Затем повисло молчание, и я машинально посмотрел на Родерика, который задумчиво уставился на свои руки; веки его подрагивали, он был какой-то странный. Собираясь что-то сказать, он поднял голову, но поперхнулся и снова откашлялся. Наконец он выговорил:
— Я жалею, что вчера меня не было с вами.
— Я тоже, Родди, — ответила его сестра.
Родерик ее будто не слышал:
— Не могу избавиться от чувства, что я в чем-то виноват.
— Всем так кажется, — сказал я. — Мне тоже.
Он бросил на меня равнодушный взгляд.
— Мы тут ни при чем, — вмешалась Каролина. — Это все шурин, дурачившийся с клавесином. И если б эти родители держали ребенка при себе… а лучше бы вообще его не приводили…

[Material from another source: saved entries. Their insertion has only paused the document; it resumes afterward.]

(* ===== verification/ProcessTree.v ===== *)
(** * The process tree of a monitored run

    [assay-monitor/src/tree]: the tracker that records which processes descend
    from the monitored ones.  Its state is a map of nodes and a set of roots
    behind a lock.  Each operation runs under the lock, so concurrent callers
    amount to a sequence of operations; [track_root] releases the lock before
    it scans existing children, and its forks interleave with others like any
    fork.  What is read from /proc (a process's children and metadata) is an
    answer of the environment, which may differ at every reading. *)
From stdpp Require Import base tactics list strings gmap.
From Stdlib Require Import ZArith Lia.
From S2P Require Import Prelude RustStr.

Inductive ProcessState : Type := Running | Exited | Killed.
#[global] Instance ProcessState_eq_dec : EqDecision ProcessState.
Proof. solve_decision. Defined.

Record ProcessNode : Type := mkNode {
  pn_pid : Z;
  parent_pid : option Z;
  children : gset Z;
  exe : option string;
  cmdline : option string;
  cwd : option string;
  pn_state : ProcessState;
  depth : Z
}.
#[global] Instance ProcessNode_eta : Eta ProcessNode := fun n =>
  mkNode (pn_pid n) (parent_pid n) (children n) (exe n) (cmdline n) (cwd n) (pn_state n) (depth n).

Definition new_root (pid : Z) : ProcessNode := mkNode pid None ∅ None None None Running 0.
Definition new_child (pid parent parent_depth : Z) : ProcessNode :=
  mkNode pid (Some parent) ∅ None None None Running (as_u32 (parent_depth + 1)).

Record TrackerConfig : Type := mkTrackerConfig {
  max_depth : Z;
  scan_existing_children : bool;
  refresh_metadata_flag : bool
}.
Definition tracker_config_default : TrackerConfig := mkTrackerConfig 20 true true.

Inductive TrackerError : Type := AlreadyTracked (pid : Z) | LockPoisoned.

(** What reading /proc returns at a tick: the children of a process, or an
    error, and its command line, executable and working directory. *)
Class ProcFs : Type := {
  proc_children : nat -> Z -> option (list Z);
  proc_cmdline : nat -> Z -> option string;
  proc_exe : nat -> Z -> option string;
  proc_cwd : nat -> Z -> option string
}.

Record Tracker : Type := mkTracker {
  nodes : gmap Z ProcessNode;
  roots : gset Z;
  poisoned : bool;
  tick : nat
}.
#[global] Instance Tracker_eta : Eta Tracker := fun t =>
  mkTracker (nodes t) (roots t) (poisoned t) (tick t).

Definition tracker_new : Tracker := mkTracker ∅ ∅ false 0.

Section Tracker_ops.
  Context {proc : ProcFs} (config : TrackerConfig).

Definition refresh_metadata (now : nat) (n : ProcessNode) : ProcessNode :=
  if bool_decide (pn_state n = Running) then
    n <| cmdline := proc_cmdline now (pn_pid n) |>
      <| exe := proc_exe now (pn_pid n) |>
      <| cwd := proc_cwd now (pn_pid n) |>
  else n.

Definition maybe_refresh (t : Tracker) (n : ProcessNode) : ProcessNode :=
  if refresh_metadata_flag config then refresh_metadata (tick t) n else n.

Definition bump (t : Tracker) : Tracker := t <| tick := S (tick t) |>.

Definition on_fork (parent child : Z) (t : Tracker) : Result () TrackerError * Tracker :=
  if poisoned t then (Err LockPoisoned, t)
  else
  match nodes t !! parent with
  | None => (Ok (), t)
  | Some p =>
      let parent_depth := depth p in
      if (max_depth config <=? parent_depth)%Z then (Ok (), t)
      else if bool_decide (is_Some (nodes t !! child)) then (Ok (), t)
      else
        let child_node := maybe_refresh t (new_child child parent parent_depth) in
        let t := bump t in
        let t := match nodes t !! parent with
                 | Some p => t <| nodes := <[parent := p <| children := {[child]} ∪ children p |>]>
                                             (nodes t) |>
                 | None => t
                 end in
        (Ok (), t <| nodes := <[child := child_node]> (nodes t) |>)
  end.

Definition on_exit (pid : Z) (t : Tracker) : Result () TrackerError * Tracker :=
  if poisoned t then (Err LockPoisoned, t)
  else
  let parent := match nodes t !! pid with Some n => parent_pid n | None => None end in
  let t := match parent with
           | Some ppid =>
               match nodes t !! ppid with
               | Some p => t <| nodes := <[ppid := p <| children := children p ∖ {[pid]} |>]>
                                           (nodes t) |>
               | None => t
               end
           | None => t
           end in
  (Ok (), match nodes t !! pid with
          | Some n => t <| nodes := <[pid := n <| pn_state := Exited |>]> (nodes t) |>
          | None => t
          end).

Вот так мы вернулись к тому, с чего начали, только на сей раз Каролина, миссис Айрес и я заново пересказали всю эту ужасную историю, каждый в своем, слегка разнившемся от других варианте. Иногда я поглядывал на Рода. Он снова закурил, но табак из плохо свернутой сигареты просыпался ему на колени; он беспокойно ерзал, словно его донимали наши голоса. Но лишь когда он вскочил, я понял, насколько ему нехорошо.